=== What you are asked to do ===
Look below for the line containing "Theorem rescan_is_silent self"; from there through the line containing "set (w1 := snd", both lines included, please set down each line exactly and nothing else.

---------- Data for the task

(** A line that leaves the scanner gated finds nothing and alerts nobody. *)
Lemma scan_line_gated self E cp pattern inst n line st w :
  start_checking
    (line_locals (line_faults E (app_name pattern) inst n) cp pattern n line st)
  = false →
  pattern_found
    (line_locals (line_faults E (app_name pattern) inst n) cp pattern n line st)
  = pattern_found st
  ∧ alerts (trace (snd (scan_line self E cp pattern inst n line st w)))
    = alerts (trace w).
Proof.
  rewrite scan_line_world. unfold line_locals.
  destruct (negb (truthy line)); [done|].
  pose proof (timestamp_step_pattern_found (line_faults E (app_name pattern) inst n)
                cp line (count_line n line st)) as Hpf.
  destruct (timestamp_step _ _ _ _) as [st1 raised]. cbn [fst] in Hpf.
  destruct raised.
  - intros _. split; [done|]. by apply verbose_log_alerts.
  - destruct (start_checking st1) eqn:Hs1; [|done].
    destruct (line_faults E _ _ _).
    + destruct (matches line pattern); cbn; congruence.
    + destruct (matches line pattern); cbn; congruence.
    + intros _. split; [done|]. by apply verbose_log_alerts.
Qed.

(** A stream none of whose timestamps exceeds the checkpoint is read to the
    end with the gate closed. *)
Lemma scan_lines_gated self E c pattern inst lines :
  ∀ n st w,
    start_checking st = false →
    (∀ t, t ∈ timestamps (line_faults E (app_name pattern) inst) n lines →
          le t c = true) →
    start_checking
      (lines_locals (line_faults E (app_name pattern) inst) (Some c) pattern
                    n lines st) = false
    ∧ pattern_found
        (lines_locals (line_faults E (app_name pattern) inst) (Some c) pattern
                      n lines st) = pattern_found st
    ∧ alerts (trace (snd (scan_lines self E (Some c) pattern inst n lines st w)))
      = alerts (trace w).
Proof.
  induction lines as [|line rest IH]; intros n st w Hs Hle; [done|].
  cbn [lines_locals scan_lines].
  rewrite (bind_returned _ _ _ _ (scan_line_returns _ _ _ _ _ _ _ _ _)).
  assert (start_checking
            (line_locals (line_faults E (app_name pattern) inst n) (Some c)
                         pattern n line st) = false) as Hs'.
  { rewrite line_locals_start_checking, Hs. cbn [orb].
    destruct (line_timestamp _ line) as [d|] eqn:Hd; [|done].
    specialize (Hle d). cbn [timestamps] in Hle. rewrite Hd in Hle.
    unfold le, gt in *. apply negb_true_iff, Hle. by left. }
  destruct (scan_line_gated self E (Some c) pattern inst n line st w Hs')
    as [Hpf Hal].
  destruct (IH (S n) _ (snd (scan_line self E (Some c) pattern inst n line st w)) Hs')
    as (H1 & H2 & H3).
  { intros t Ht. apply Hle. cbn [timestamps].
    destruct (line_timestamp _ line); [by right|done]. }
  split; [done|]. split; congruence.
Qed.

End Rescan.

Section RescanInstance.
Import PyStr SpecWords.

#[local] Arguments _extract_date : simpl never.
#[local] Arguments matches : simpl never.
#[local] Arguments timestamps : simpl never.
#[local] Arguments lines_locals : simpl never.
#[local] Arguments scan_lines : simpl never.
#[local] Arguments checkpoint_file : simpl never.

(** The scan of one instance whose log is delivered to the end. *)
Lemma scan_instance_normal self E pattern inst lines w :
  log E (app_name pattern) inst = LogStream lines None →
  scan_instance self E pattern inst w
  = let file := checkpoint_file (app_name pattern) inst in
    let cp := strip <$> last_check w !! file in
    let st := lines_locals (line_faults E (app_name pattern) inst) cp pattern
                           1 lines (initial cp) in
    let w1 := snd (scan_lines self E cp pattern inst 1 lines (initial cp)
                     (add_events w [ReadCheckpoint file;
                                    HttpLog (app_name pattern) inst])) in
    let w2 := match last (timestamps (line_faults E (app_name pattern) inst)
                                     1 lines) with
              | Some d => snd (_save_last_check_date (app_name pattern) inst d w1)
              | None => w1
              end in
    (Ret (pattern_found st),
     add_events w2 [Print (MsgWorker inst cp (pattern_found st))]).
Proof.
  intros Hlog. unfold scan_instance.
  unfold bind at 1. unfold _get_last_check_date at 1.
  unfold bind at 1. unfold emit at 1. cbn [last_check trace].
  rewrite Hlog. unfold bind at 1.
  rewrite process_log_stream_normal. cbn zeta.
  unfold bind, print, emit, ret, add_events. cbn [last_check trace].
  by rewrite <- app_assoc.
Qed.

(** C6, as the code has it. When the scan of a stream records at least one
    timestamp and none of them exceeds the one recorded last, scanning the
    same stream again from the checkpoint left by the first scan finds no
    match, alerts nobody and leaves every checkpoint as the first scan
    left it. *)
Theorem rescan_is_silent self E pattern inst lines d w :
  log E (app_name pattern) inst = LogStream lines None →
  last (timestamps (line_faults E (app_name pattern) inst) 1 lines) = Some d →
  (∀ t, t ∈ timestamps (line_faults E (app_name pattern) inst) 1 lines →
        le t d = true) →
  fst (scan_instance self E pattern inst
         (snd (scan_instance self E pattern inst w))) = Ret false
  ∧ last_check (snd (scan_instance self E pattern inst
                       (snd (scan_instance self E pattern inst w))))
    = last_check (snd (scan_instance self E pattern inst w))
  ∧ alerts (trace (snd (scan_instance self E pattern inst
                          (snd (scan_instance self E pattern inst w)))))
    = alerts (trace (snd (scan_instance self E pattern inst w))).
Proof.
  intros Hlog Hl Hle.
  assert (last_check (snd (scan_instance self E pattern inst w))
          = <[checkpoint_file (app_name pattern) inst := d]> (last_check w))
    as Hstore.
  { rewrite (scan_instance_normal self E pattern inst lines w) by done.
    cbn zeta. rewrite Hl.
    cbn [snd add_events last_check _save_last_check_date].
    by rewrite scan_lines_last_check. }
  set (w1 := snd (scan_instance self E pattern inst w)) in *.
  assert (strip <$> last_check w1 !! checkpoint_file (app_name pattern) inst
          = Some d) as Hcp.
  { rewrite Hstore, lookup_insert_eq. cbn. f_equal.
    pose proof (timestamps_stripped (line_faults E (app_name pattern) inst)
                  lines 1) as Hst.
    rewrite Forall_forall in Hst. apply Hst. by apply last_Some_elem_of. }
  rewrite (scan_instance_normal self E pattern inst lines w1) by done.
  cbn zeta. rewrite Hcp, Hl.
  destruct (scan_lines_gated self E d pattern inst lines 1 (initial (Some d))
              (add_events w1 [ReadCheckpoint (checkpoint_file (app_name pattern) inst);
                              HttpLog (app_name pattern) inst]))
    as (_ & Hpf & Hal); [done|done|].
  cbn [fst snd]. rewrite Hpf. split; [done|]. split.
  - cbn [add_events last_check _save_last_check_date snd].
    rewrite scan_lines_last_check. cbn [add_events last_check].
    rewrite Hstore. apply insert_insert_eq.
  - cbn [add_events trace _save_last_check_date snd].
    rewrite !alerts_app, Hal. cbn [add_events trace].
    rewrite alerts_app. cbn. by rewrite !app_nil_r.
Qed.

Lemma rescan_is_silent_witness :
  fst (scan_instance monitor env_scenario orders_pattern worker
         (snd (scan_instance monitor env_scenario orders_pattern worker
                 nothing_done))) = Ret false.
Proof.
  refine (proj1 (rescan_is_silent monitor env_scenario orders_pattern worker
                   scenario_stream (py "2024-01-01T10:00:05") nothing_done
                   _ _ _)).
  - reflexivity.
  - reflexivity.
  - intros t Ht. vm_compute in Ht.
    repeat (apply elem_of_cons in Ht as [->|Ht]; [reflexivity|]).
    by apply elem_of_nil in Ht.
Defined.

(** A log without marker lines leaves no checkpoint, so scanning it again
    reports its matching line again. *)
Lemma rescan_repeats_matches_without_marker :
  last_check (snd (scan_instance monitor env_errors_only orders_pattern worker
                     nothing_done))
    !! checkpoint_file (py "orders-api") worker = None
  ∧ fst (scan_instance monitor env_errors_only orders_pattern worker
           (snd (scan_instance monitor env_errors_only orders_pattern worker
                   nothing_done))) = Ret true
  ∧ matched_lines
      (trace (snd (scan_instance monitor env_errors_only orders_pattern worker
                     (snd (scan_instance monitor env_errors_only orders_pattern
                             worker nothing_done)))))
    = errors_only_stream ++ errors_only_stream.
Proof. repeat split; vm_compute; reflexivity. Qed.

End RescanInstance.

(** ** Faults inside one line *)

Section LineFaults.
Import PyStr SpecWords.

#[local] Arguments _extract_date : simpl never.
#[local] Arguments matches : simpl never.
#[local] Arguments contains : simpl never.
#[local] Arguments timestamps : simpl never.
#[local] Arguments checkpoint_file : simpl never.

--------------------

=== Response area ===
Theorem rescan_is_silent self E pattern inst lines d w :
  log E (app_name pattern) inst = LogStream lines None →
  last (timestamps (line_faults E (app_name pattern) inst) 1 lines) = Some d →
  (∀ t, t ∈ timestamps (line_faults E (app_name pattern) inst) 1 lines →
        le t d = true) →
  fst (scan_instance self E pattern inst
         (snd (scan_instance self E pattern inst w))) = Ret false
  ∧ last_check (snd (scan_instance self E pattern inst
                       (snd (scan_instance self E pattern inst w))))
    = last_check (snd (scan_instance self E pattern inst w))
  ∧ alerts (trace (snd (scan_instance self E pattern inst
                          (snd (scan_instance self E pattern inst w)))))
    = alerts (trace (snd (scan_instance self E pattern inst w))).
Proof.
  intros Hlog Hl Hle.
  assert (last_check (snd (scan_instance self E pattern inst w))
          = <[checkpoint_file (app_name pattern) inst := d]> (last_check w))
    as Hstore.
  { rewrite (scan_instance_normal self E pattern inst lines w) by done.
    cbn zeta. rewrite Hl.
    cbn [snd add_events last_check _save_last_check_date].
    by rewrite scan_lines_last_check. }
  set (w1 := snd (scan_instance self E pattern inst w)) in *.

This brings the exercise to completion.